(** X10. A value entered into a start or end cell is stored inside the
    window: when [minValue <= maxValue], the edited field of the active
    scale lies in [minValue, maxValue] afterwards, whatever was typed
    (also nothing, or a non-number), and the other field is as before. *)
Theorem input_lands_in_window :
  forall (project : Project) (t : Task) (ev : InputEvent),
    inputRendered (viewScale project) ev = true ->
    ChartCalendar.getMinValue project <= ChartCalendar.getMaxValue project ->
    let t' := ChartCalendar.onInput project t ev in
    ChartCalendar.getMinValue project
    <= field_get (resolve t' (viewScale project)) (inputField ev)
    <= ChartCalendar.getMaxValue project
    /\ forall f, f <> inputField ev ->
         field_get (resolve t' (viewScale project)) f
         = field_get (resolve t (viewScale project)) f.
Proof.
  intros project t ev Hr Hw t'. subst t'.
  assert (Hset : forall f v,
            resolve (withSchedule t
                       (ChartCalendar.updateScaleValue project t f v))
                    (viewScale project)
            = field_set (resolve t (viewScale project)) f v).
  { intros f v. unfold ChartCalendar.updateScaleValue.
    rewrite resolve_withSchedule. apply sched_get_set_same. }
  assert (Hother : forall (i : Interval) f g v,
            g <> f -> field_get (field_set i f v) g = field_get i g).
  { intros i f g v Hne. destruct f, g; try reflexivity; contradiction Hne;
      reflexivity. }
  unfold ChartCalendar.onInput, ChartCalendar.getMinValue,
    ChartCalendar.getMaxValue, ChartCalendar.hoursOnChange,
    ChartCalendar.minutesOnChange, ChartCalendar.valueOnChange in *.
  cbn [ChartCalendar.minutesToHoursAndMinutes].
  destruct (viewScale project) eqn:E, ev as [f v | f v | f v];
    try discriminate Hr; cbn [inputField];
    rewrite ?E; rewrite Hset, field_get_set_same;
    (split; [ | intros g Hg; apply Hother; exact Hg]);
    unfold js_or, ChartCalendar.getMinValue, ChartCalendar.getMaxValue;
    rewrite ?E;
    try match goal with |- context [?a =? 0] => destruct (Z.eqb_spec a 0) end;
    lia.
Qed.

(** A fresh day-scale task in the 7-day window: 40 typed into the end cell
    is stored as 7. *)
Lemma input_lands_in_window_witness :
  inputRendered (viewScale Fixture.dayProject) (ValueInput FEnd (Some 40))
  = true /\
  ChartCalendar.getMinValue Fixture.dayProject
  <= ChartCalendar.getMaxValue Fixture.dayProject /\
  ChartCalendar.getMinValue Fixture.dayProject
  <= field_get
       (resolve (ChartCalendar.onInput Fixture.dayProject Fixture.freshTask
                   (ValueInput FEnd (Some 40)))
                (viewScale Fixture.dayProject))
       (inputField (ValueInput FEnd (Some 40)))
  <= ChartCalendar.getMaxValue Fixture.dayProject.
Proof.
  assert (Hr : inputRendered (viewScale Fixture.dayProject)
                 (ValueInput FEnd (Some 40)) = true) by reflexivity.
  assert (Hw : ChartCalendar.getMinValue Fixture.dayProject
               <= ChartCalendar.getMaxValue Fixture.dayProject)
    by (intros H; discriminate H).
  split; [exact Hr | split; [exact Hw | ]].
  exact (proj1 (input_lands_in_window Fixture.dayProject Fixture.freshTask
                  (ValueInput FEnd (Some 40)) Hr Hw)).
Defined.

(** ** Counting and adding working days *)

Section Workdays.
Variable jpIsHoliday : Date -> bool.
Variable settings : WorkdaySettings.

Let nonWorking (d : Date) : bool := Holidays.isNonWorkday jpIsHoliday d settings.
Let loop (fuel : nat) (w : Z) (cur : Date) (count : Z) : option Date :=
  Holidays.addWorkdaysLoop jpIsHoliday fuel settings w cur count.
Let countIn (a b : Date) : Z :=
  Z.of_nat (List.length (filter (fun d => negb (nonWorking d)) (daysUpTo a b))).

Lemma daysUpTo_head (a b : Date) :
  a <= b -> daysUpTo a b = a :: daysUpTo (a + 1) b.
Proof.
  intros H. unfold daysUpTo.
  replace (Z.to_nat (b - a + 1)) with (S (Z.to_nat (b - (a + 1) + 1))) by lia.
  cbn [seq map]. replace (a + Z.of_nat 0) with a by lia. apply f_equal.
  rewrite map_seq_shift. apply map_ext. intros k. lia.
Qed.

Lemma countIn_head (a b : Date) :
  a <= b ->
  countIn a b = (if nonWorking a then 0 else 1) + countIn (a + 1) b.
Proof.
  intros H. unfold countIn.
  rewrite (daysUpTo_head a b H). cbn [filter].
  fold (nonWorking a). destruct (nonWorking a); cbn [negb List.length]; lia.
Qed.

Lemma countIn_bounds (a b : Date) :
  a <= b + 1 -> 0 <= countIn a b <= b - a + 1.
Proof.
  intros H. unfold countIn.
  pose proof (filter_length_le
                (fun d => negb (nonWorking d)) (daysUpTo a b)) as Hl.
  unfold daysUpTo in Hl at 2.
  rewrite length_map, length_seq in Hl. lia.
Qed.

Lemma loop_step' (fuel : nat) (w : Z) (cur : Date) (count : Z) :
  count < w ->
  loop (S fuel) w cur count
  = if negb (nonWorking (cur + 1)) then loop fuel w (cur + 1) (count + 1)
    else loop fuel w (cur + 1) count.
Proof.
  intros H. unfold loop. cbn [Holidays.addWorkdaysLoop].
  replace (count <? w) with true by (symmetry; apply Z.ltb_lt; lia).
  reflexivity.
Qed.

Lemma loop_done' (fuel : nat) (w : Z) (cur : Date) (count : Z) :
  w <= count -> loop fuel w cur count = Some cur.
Proof.
  intros H. unfold loop. destruct fuel; cbn;
    (replace (count <? w) with false by (symmetry; apply Z.ltb_ge; lia));
    reflexivity.
Qed.

Lemma loop_out_of_fuel (w : Z) (cur : Date) (count : Z) :
  count < w -> loop 0 w cur count = None.
Proof.
  intros H. unfold loop. cbn.
  replace (count <? w) with true by (symmetry; apply Z.ltb_lt; lia).
  reflexivity.
Qed.

(** The walk needs at most one iteration per calendar day up to a day [r]
    by which enough working days have passed. *)
Lemma loop_bounded (k : nat) :
  forall (cur : Date) (w count : Z) (r : Date),
    r - cur = Z.of_nat k -> w - count <= countIn (cur + 1) r ->
    exists r', loop k w cur count = Some r' /\ cur <= r' <= r.
Proof.
  induction k as [ | k IH]; intros cur w count r Hk Hc.
  - replace r with cur in * by lia.
    pose proof (countIn_bounds (cur + 1) cur ltac:(lia)).
    exists cur. split; [apply loop_done'; lia | lia].
  - destruct (Z_le_gt_dec w count) as [Hle | Hgt].
    + exists cur. split; [apply loop_done'; lia | lia].
    + rewrite loop_step' by lia.
      rewrite (countIn_head (cur + 1) r) in Hc by lia.
      destruct (nonWorking (cur + 1)); cbn [negb].
      * destruct (IH (cur + 1) w count r) as [r' [Hr' Hb]]; [lia | lia | ].
        exists r'. split; [exact Hr' | lia].
      * destruct (IH (cur + 1) w (count + 1) r) as [r' [Hr' Hb]];
          [lia | lia | ].
        exists r'. split; [exact Hr' | lia].
Qed.

Lemma loop_more_fuel (f : nat) :
  forall (k : nat) (w : Z) (cur : Date) (count : Z) (r : Date),
    loop f w cur count = Some r -> loop (f + k) w cur count = Some r.
Proof.
  induction f as [ | f IH]; intros k w cur count r H.
  - destruct (Z_le_gt_dec w count) as [Hle | Hgt].
    + rewrite loop_done' in * by lia. exact H.
    + rewrite loop_out_of_fuel in H by lia. discriminate.
  - destruct (Z_le_gt_dec w count) as [Hle | Hgt].
    + rewrite loop_done' in * by lia. exact H.
    + cbn [Nat.add]. rewrite loop_step' in * by lia.
      destruct (negb (nonWorking (cur + 1))); apply IH; exact H.
Qed.

(** What the loop has done when it returns. *)
Lemma loop_returns (f : nat) :
  forall (w : Z) (cur : Date) (count : Z) (r : Date),
    count < w -> loop f w cur count = Some r ->
    cur < r /\ nonWorking r = false /\ countIn (cur + 1) r = w - count.
Proof.
  induction f as [ | f IH]; intros w cur count r Hc H.
  - rewrite loop_out_of_fuel in H by lia. discriminate.
  - rewrite loop_step' in H by lia.
    destruct (nonWorking (cur + 1)) eqn:E; cbn [negb] in H.
    + destruct (IH w (cur + 1) count r Hc H) as [H1 [H2 H3]].
      split; [lia | split; [exact H2 | ]].
      rewrite (countIn_head (cur + 1) r) by lia. rewrite E. lia.
    + destruct (Z_le_gt_dec w (count + 1)) as [Hle | Hgt].
      * rewrite loop_done' in H by lia. injection H as <-.
        split; [lia | split; [exact E | ]].
        rewrite (countIn_head (cur + 1) (cur + 1)) by lia. rewrite E.
        pose proof (countIn_bounds (cur + 1 + 1) (cur + 1) ltac:(lia)). lia.
      * destruct (IH w (cur + 1) (count + 1) r ltac:(lia) H) as [H1 [H2 H3]].
        split; [lia | split; [exact H2 | ]].
        rewrite (countIn_head (cur + 1) r) by lia. rewrite E. lia.
Qed.

Lemma loop_shift (f : nat) :
  forall (w k : Z) (cur : Date) (count : Z),
    loop f (w + k) cur (count + k) = loop f w cur count.
Proof.
  induction f as [ | f IH]; intros w k cur count.
  - destruct (Z_le_gt_dec w count) as [Hle | Hgt].
    + rewrite !loop_done' by lia. reflexivity.
    + rewrite !loop_out_of_fuel by lia. reflexivity.
  - destruct (Z_le_gt_dec w count) as [Hle | Hgt].
    + rewrite !loop_done' by lia. reflexivity.
    + rewrite !loop_step' by lia.
      replace (count + k + 1) with (count + 1 + k) by lia.
      rewrite !IH. reflexivity.
Qed.

Lemma loop_compose (f1 : nat) :
  forall (f2 : nat) (w w2 : Z) (cur : Date) (count : Z) (r1 r2 : Date),
    count <= w <= w2 ->
    loop f1 w cur count = Some r1 -> loop f2 w2 r1 w = Some r2 ->
    loop (f1 + f2) w2 cur count = Some r2.
Proof.
  induction f1 as [ | f1 IH]; intros f2 w w2 cur count r1 r2 Hw H1 H2.
  - destruct (Z_le_gt_dec w count) as [Hle | Hgt].
    + rewrite loop_done' in H1 by lia. injection H1 as <-.
      replace count with w by lia. exact H2.
    + rewrite loop_out_of_fuel in H1 by lia. discriminate.
  - destruct (Z_le_gt_dec w count) as [Hle | Hgt].
    + rewrite loop_done' in H1 by lia. injection H1 as <-.
      replace count with w by lia. rewrite Nat.add_comm.
      apply loop_more_fuel. exact H2.
    + cbn [Nat.add]. rewrite loop_step' in H1 by lia.
      rewrite loop_step' by lia.
      destruct (negb (nonWorking (cur + 1)));
        apply (IH f2 w w2 _ _ r1 r2); try assumption; lia.
Qed.
End Workdays.

(** X11. Working days add up over adjacent periods: for [a <= b < c] the
    working days of [a..c] are those of [a..b] plus those of [b+1..c];
    a period has between 0 and its number of calendar days working days,
    and working and non-working days together are all its days. *)
Theorem countWorkdays_additive :
  forall (jpIsHoliday : Date -> bool) (settings : WorkdaySettings)
         (a b c : Date),
    a <= b -> b < c ->
    Holidays.countWorkdays jpIsHoliday a c settings
    = Holidays.countWorkdays jpIsHoliday a b settings
      + Holidays.countWorkdays jpIsHoliday (b + 1) c settings
    /\ 0 <= Holidays.countWorkdays jpIsHoliday a c settings <= c - a + 1
    /\ Holidays.countWorkdays jpIsHoliday a c settings
       + Z.of_nat (List.length
                     (filter (fun d => Holidays.isNonWorkday jpIsHoliday d settings)
                        (Holidays.eachDayOfInterval a c)))
       = c - a + 1.
Proof.
  intros jp st a b c Hab Hbc.
  rewrite !(countWorkdays_forward jp st) by lia.
  rewrite (eachDayOfInterval_forward a c) by lia.
  split; [ | split].
  - apply (countIn_split jp st a b c); lia.
  - apply (countIn_bounds jp st a c). lia.
  - pose proof (filter_length
                  (fun d => Holidays.isNonWorkday jp d st)
                  (daysUpTo a c)) as Hl.
    unfold daysUpTo in Hl at 3.
    rewrite length_map, length_seq in Hl. lia.
Qed.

==*==

__REQUIRED WORK__
Match on "true" and report each line of the data above that has it.

__EXERCISE ANSWER__
    inputRendered (viewScale project) ev = true ->
  = true /\
                 (ValueInput FEnd (Some 40)) = true) by reflexivity.
  replace (count <? w) with true by (symmetry; apply Z.ltb_lt; lia).
  replace (count <? w) with true by (symmetry; apply Z.ltb_lt; lia).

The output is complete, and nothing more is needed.